Are you foregoing W&L's write-on to do H's? That'd be gutsy. If not then you have the stamina of a stallion.
Separately, as for recommendations, disco_barred is right in that they help applicants stand out in a way that grades alone do not. Everyone applying to CoA+ has stellar grades from top schools. That's not in question. At that level it's about the subjective, mushy, personal stuff: namely, whom you know.
Re: Clerkship opportunities for transfers?
Posted: Fri Apr 23, 2010 2:22 pm
by traydeuce
I'm foregoing W&L's write-on just because I'm not going here... not to do Harvard's. If I wanted I could do both. W&L's: 5 pages of text, up to 10 pages of endnotes, two weeks to do it. May 3-17. Harvard's - 14-21 of May, and obviously vastly more burdensome. The write-on here, I could just bang out one Wednesday night.
Re: Clerkship opportunities for transfers?
Posted: Fri Apr 23, 2010 2:34 pm
by rando
disco_barred wrote:traydeuce wrote:Really? I mean, when I was deciding what to do this summer, I asked my Civ Pro professor if I should take the job with the COA judge- he clerked for a D.C. Circuit judge - and he encouraged me to take it on the grounds that a judge saying good things about you can be a powerful force when applying for jobs. He even said I should try to find out whether she recommends her clerks/interns to employers, and seemed to suggest that most do (there's some concern about this judge's employee relations in cyberspace, so he was saying that as a general matter they do but that I should see if this judge didn't).
Professors are the gate keepers. It's not that they expect a LoR from a prof, it's that they trust profs to do the screening for them in many cases. Working for a judge in the summer won't give you a rec that has punch.

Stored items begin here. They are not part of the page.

(** C6. For a [length] that [os.read] accepts as a C [int],
    [usbtmc.read] never raises: it returns the empty string when the read
    fails, whether it timed out (errno 110) or failed otherwise, and at
    most [length] bytes when it succeeds. *)
Theorem read_failure_is_empty (self : Self) (length : Z) (w : World) :
  INT_MIN <= length <= INT_MAX ->
  exists s,
    fst (usbtmc.read self length w) = Ok s /\
    Z.of_nat (String.length s) <= Z.max 0 length /\
    match answers w (calls w) with
    | Failed e => s = ""
    | Done _ data =>
        s = if length <? 0 then "" else substring 0 (Z.to_nat length) data
    end.
Proof.
  intros Hfit. rewrite read_spec by (apply fits_int_spec, Hfit).
  destruct (Z.ltb_spec length 0) as [Hn|Hn].
  - exists "". simpl. repeat split; try lia.
    destruct (answers w (calls w)); reflexivity.
  - simpl. destruct (answers w (calls w)) as [k data|e]; simpl.
    + eexists; repeat split.
      pose proof (substring_length_le (Z.to_nat length) data). lia.
    + exists "". simpl. repeat split; lia.
Qed.

Lemma read_failure_is_empty_witness :
  INT_MIN <= 4000 <= INT_MAX /\
  answers (tick mute) (calls (tick mute)) = Failed ETIMEDOUT /\
  fst (usbtmc.read scope0 4000 (tick mute)) = Ok "".
Proof.
  split; [unfold INT_MIN, INT_MAX; lia|]. split; [reflexivity|].
  destruct (read_failure_is_empty scope0 4000 (tick mute)
              ltac:(unfold INT_MIN, INT_MAX; lia)) as (s & Hs & _ & He).
  rewrite Hs. cbn in He. rewrite He. reflexivity.
Defined.

(** Outside that range nothing is read and the exception reaches the
    caller. *)
Example read_overflow_run :
  usbtmc.read scope0 (2 ^ 63) mute = (Raise OverflowError, mute).
Proof. reflexivity. Qed.

(** The two kinds of failure differ in what is printed to [sys.stderr]. *)
Lemma read_timeout_logged (self : Self) (n : Z) (w : World) :
  0 <= n <= INT_MAX -> answers w (calls w) = Failed ETIMEDOUT ->
  usbtmc.read self n w =
  (Ok "", log (LogErr "Read Error: Read timeout" None)
            (tick (log (OsRead (FILE self) n) w))).
Proof.
  intros Hn Ho.
  rewrite read_spec by (apply fits_int_spec; unfold INT_MIN; lia).
  destruct (Z.ltb_spec n 0); [lia|]. simpl. rewrite Ho. reflexivity.
Qed.

Example read_timeout_run :
  usbtmc.read scope0 4000 (tick mute) =
  (Ok "", mkWorld (answers mute) 2
            [OsRead 3 4000; LogErr "Read Error: Read timeout" None] false).
Proof. reflexivity. Qed.

(** ** Panel unlock and shutdown *)

(** C9. [unlock] does what [forceTrigger] does: one write of [:KEY:FORC]
    to the device, and nothing else but the report of a failed write. *)
Theorem unlock_is_forceTrigger (self : Self) (w : World) :
  RigolScope.unlock self w = RigolScope.forceTrigger self w /\
  RigolScope.forceTrigger self w = usbtmc.write self ":KEY:FORC" w /\
  exists errs,
    RigolScope.unlock self w =
    (Ok tt,
     mkWorld (answers w) (S (calls w))
       (trace w ++ OsWrite (FILE self) ":KEY:FORC" :: errs)%list
       (stdout_closed w)) /\
    forallb is_LogErr errs = true.
Proof.
  split; [reflexivity|]. split; [reflexivity|].
  unfold RigolScope.unlock, RigolScope.forceTrigger.
  rewrite write_spec. simpl.
  destruct (answers w (calls w)) as [k d|e].
  - exists []. split; reflexivity.
  - exists [LogErr "Write Error: " (Some (OSError e))]. split; [|reflexivity].
    unfold log, tick; simpl. rewrite <- app_assoc. reflexivity.
Qed.

(** C7. [RigolScope.close] writes the unlock command [:KEY:FORC] to the
    device and only then releases the descriptor: the release is the last
    thing it does, and the unlock write comes before it. *)
Theorem close_unlocks_before_release (self : Self) (w : World) :
  exists errs,
    trace (snd (RigolScope.close self w)) =
    (trace w ++ OsWrite (FILE self) ":KEY:FORC" :: errs
       ++ [OsClose (FILE self)])%list /\
    forallb is_LogErr errs = true.
Proof.
  unfold RigolScope.close, RigolScope.unlock, RigolScope.forceTrigger, bind.
  rewrite write_spec. simpl.
  destruct (answers w (calls w)) as [k d|e].
  - exists []. split; [|reflexivity].
    unfold usbtmc.close, os.close, bind, syscall; simpl.
    destruct (answers w (S (calls w))); simpl; rewrite <- app_assoc; reflexivity.
  - exists [LogErr "Write Error: " (Some (OSError e))]. split; [|reflexivity].
    unfold usbtmc.close, os.close, bind, syscall; simpl.
    destruct (answers w (S (calls w))); simpl;
      rewrite <- !app_assoc; reflexivity.
Qed.

Example close_run :
  RigolScope.close scope0 (mkWorld (script [Done 9 ""; Done 0 ""]) 0 [] false)
  = (Ok tt,
     mkWorld (script [Done 9 ""; Done 0 ""]) 2
       [OsWrite 3 ":KEY:FORC"; OsClose 3] false).
Proof. reflexivity. Qed.

(** A failed unlock write is reported and the descriptor is released all
    the same. *)
Example close_run_write_fails :
  trace (snd (RigolScope.close scope0
                (mkWorld (script [Failed 5; Done 0 ""]) 0 [] false)))
  = [OsWrite 3 ":KEY:FORC"; LogErr "Write Error: " (Some (OSError 5));
     OsClose 3].
Proof. reflexivity. Qed.

(** ** Numeric queries *)

Lemma query_spec (self : Self) (cmd : string) (n : Z) (w : World) :
  usbtmc.query self cmd n w =
  usbtmc.read self n (snd (usbtmc.write self cmd w)).
Proof.
  unfold usbtmc.query, bind. rewrite write_spec. simpl.
  destruct (answers w (calls w)); reflexivity.
Qed.

Lemma write_then (self : Self) (cmd : string) (w : World) :
  answers (snd (usbtmc.write self cmd w)) = answers w /\
  calls (snd (usbtmc.write self cmd w)) = S (calls w).
Proof.
  rewrite write_spec. simpl. destruct (answers w (calls w)); split; reflexivity.
Qed.

Lemma query_failed_read (self : Self) (cmd : string) (n e : Z) (w : World) :
  fits_int n = true ->
  answers w (S (calls w)) = Failed e ->
  fst (usbtmc.query self cmd n w) = Ok "".
Proof.
  intros Hfit Ho. rewrite query_spec.
  destruct (write_then self cmd w) as [Hos Hc].
  rewrite read_spec by exact Hfit. destruct (n <? 0); [reflexivity|].
  simpl. rewrite Hos, Hc, Ho. reflexivity.
Qed.

Lemma ask_spec (q : numeric_query) (self : Self) (w : World) :
  ask q self w =
  (match Py.float_of_str (response q self w) with
   | Some x => Ok x
   | None => Raise ValueError
   end,
   snd (usbtmc.query self (command q) 20 w)).
Proof.
  unfold response.
  destruct (query_never_raises self (command q) 20 w eq_refl) as [s Hs].
  assert (H : forall k : string -> M float,
             k = RigolScope.float ->
             bind (usbtmc.query self (command q) 20) k w =
             (match Py.float_of_str s with
              | Some x => Ok x
              | None => Raise ValueError
              end, snd (usbtmc.query self (command q) 20 w))).
  { intros k ->. unfold bind.
    destruct (usbtmc.query self (command q) 20 w) as [r w1].
    simpl in Hs; subst r. simpl.
    unfold RigolScope.float, lift.
    destruct (Py.float_of_str s); reflexivity. }
  rewrite Hs. destruct q; apply H; reflexivity.
Qed.

(** C5. A numeric query whose response is not a numeral, and in
    particular one whose read failed or timed out and so came back empty,
    raises [ValueError] (the malformed-response error of the
    specification) to its caller; it returns no number. *)
Theorem malformed_response_raises (q : numeric_query) (self : Self) (w : World) :
  Py.float_of_str (response q self w) = None \/
  (exists e, answers w (S (calls w)) = Failed e) ->
  ask q self w =
  (Raise ValueError, snd (usbtmc.query self (command q) 20 w)).
Proof.
  intros H. rewrite ask_spec.
  assert (Hn : Py.float_of_str (response q self w) = None).
  { destruct H as [H|[e He]]; [exact H|].
    unfold response. rewrite (query_failed_read self (command q) 20 e w eq_refl He).
    reflexivity. }
  rewrite Hn. reflexivity.
Qed.

Lemma malformed_response_witness :
  answers mute (S (calls mute)) = Failed ETIMEDOUT /\
  ask TimeScale scope0 mute =
  (Raise ValueError,
   mkWorld (answers mute) 2
     [OsWrite 3 ":TIM:SCAL?"; OsRead 3 20;
      LogErr "Read Error: Read timeout" None] false).
Proof.
  split; [reflexivity|].
  apply (malformed_response_raises TimeScale scope0 mute).
  right. exists ETIMEDOUT. reflexivity.
Defined.

(** A number comes back only when the response is a numeral for it. *)
Lemma ask_returns_parsed (q : numeric_query) (self : Self) (w w' : World)
    (x : float) :
  ask q self w = (Ok x, w') ->
  Py.float_of_str (response q self w) = Some x.
Proof.
  rewrite ask_spec. destruct (Py.float_of_str (response q self w));
    intros H; inversion H; reflexivity.
Qed.

Example voltscale_garbage :
  fst (RigolScope.getVoltScale scope0 (PInt 1)
         (mkWorld (script [Done 12 ""; Done 0 "1.0V"]) 0 [] false))
  = Raise ValueError.
Proof. reflexivity. Qed.

Example voltscale_numeral :
  fst (RigolScope.getVoltScale scope0 (PInt 1)
         (mkWorld (script [Done 12 ""; Done 0 "5.000e-01"]) 0 [] false))
  = Ok 0.5%float.
Proof. reflexivity. Qed.

(** ** Decoding a raw waveform *)

Lemma frombuffer_preamble (raw : string) :
  numpy.frombuffer raw RIGOL_WAV_PREAMBLE_LENGTH =
  if (String.length raw <? 10)%nat then None
  else Some (map numpy.byte_val (skipn 10 (list_ascii_of_string raw))).
Proof.
  unfold numpy.frombuffer, RIGOL_WAV_PREAMBLE_LENGTH.
  destruct (Nat.ltb_spec (String.length raw) 10) as [H|H];
    destruct (Z.ltb_spec (Z.of_nat (String.length raw)) 10) as [H'|H'];
    try lia; reflexivity.
Qed.

Lemma length_list_ascii (s : string) :
  List.length (list_ascii_of_string s) = String.length s.
Proof. induction s as [|c s IH]; simpl; [reflexivity | now rewrite IH]. Qed.

Lemma byte_val_uint8 (c : ascii) : uint8 (numpy.byte_val c).
Proof.
  unfold uint8, numpy.byte_val. pose proof (nat_ascii_bounded c). lia.
Qed.

Lemma readRawData_never_raises (self : Self) (chan : pyval) (w : World) :
  exists raw, fst (RigolScope.readRawData self chan w) = Ok raw.
Proof. apply (query_never_raises self _ 9000 w eq_refl). Qed.

Lemma readData_spec (self : Self) (chan : pyval) (w w1 : World) (raw : string) :
  RigolScope.readRawData self chan w = (Ok raw, w1) ->
  RigolScope.readData self chan w =
  (match numpy.frombuffer raw RIGOL_WAV_PREAMBLE_LENGTH with
   | Some samples => Ok samples
   | None => Raise ValueError
   end, w1).
Proof.
  intros H. unfold RigolScope.readData, bind. rewrite H.
  unfold lift. destruct (numpy.frombuffer raw RIGOL_WAV_PREAMBLE_LENGTH);
    reflexivity.
Qed.

(** C2, as the code has it.  A raw waveform of [L >= 10] bytes decodes to
    its [L - 10] last bytes, each an unsigned 8-bit sample; a raw waveform
    of fewer than 10 bytes does not decode: [numpy.frombuffer] refuses an
    offset beyond the buffer and [readData] raises [ValueError]. *)
Theorem readData_drops_preamble (self : Self) (chan : pyval) (w w1 : World)
    (raw : string) :
  RigolScope.readRawData self chan w = (Ok raw, w1) ->
  ((10 <= String.length raw)%nat ->
   exists samples,
     RigolScope.readData self chan w = (Ok samples, w1) /\
     List.length samples = (String.length raw - 10)%nat /\
     Forall uint8 samples /\
     samples = map numpy.byte_val (skipn 10 (list_ascii_of_string raw))) /\
  ((String.length raw < 10)%nat ->
   RigolScope.readData self chan w = (Raise ValueError, w1)).
Proof.
  intros H. rewrite (readData_spec self chan w w1 raw H), frombuffer_preamble.
  split; intros HL.
  - destruct (Nat.ltb_spec (String.length raw) 10); [lia|].
    eexists; split; [reflexivity|]. split; [|split; [|reflexivity]].
    + rewrite length_map, length_skipn, length_list_ascii. reflexivity.
    + apply Forall_map, Forall_forall. intros c _. apply byte_val_uint8.
  - destruct (Nat.ltb_spec (String.length raw) 10); [reflexivity|lia].
Qed.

Disagree. While the professors are gatekeepers. Judges are within a community all their own. One that law profs or practitioners cannot step into. Getting a glowing recommendation from a peer judge would be huge. The judge receiving the application would know you can handle the work, can write, do well in the clerking atmosphere etc.
Judges aren't stupid. They know that law profs may be handing out a rec to a person they have talked to a half dozen times, graded on one or two 3 hour exams etc. Whereas the letter from another Judge (and possibly a phone call) actually tells them something.
Not that a letter from a judge would always be better than a letter from a prof. But it will be better than the letter you get from a 3rd prof, one that you only had class with, don't have a reputation with etc.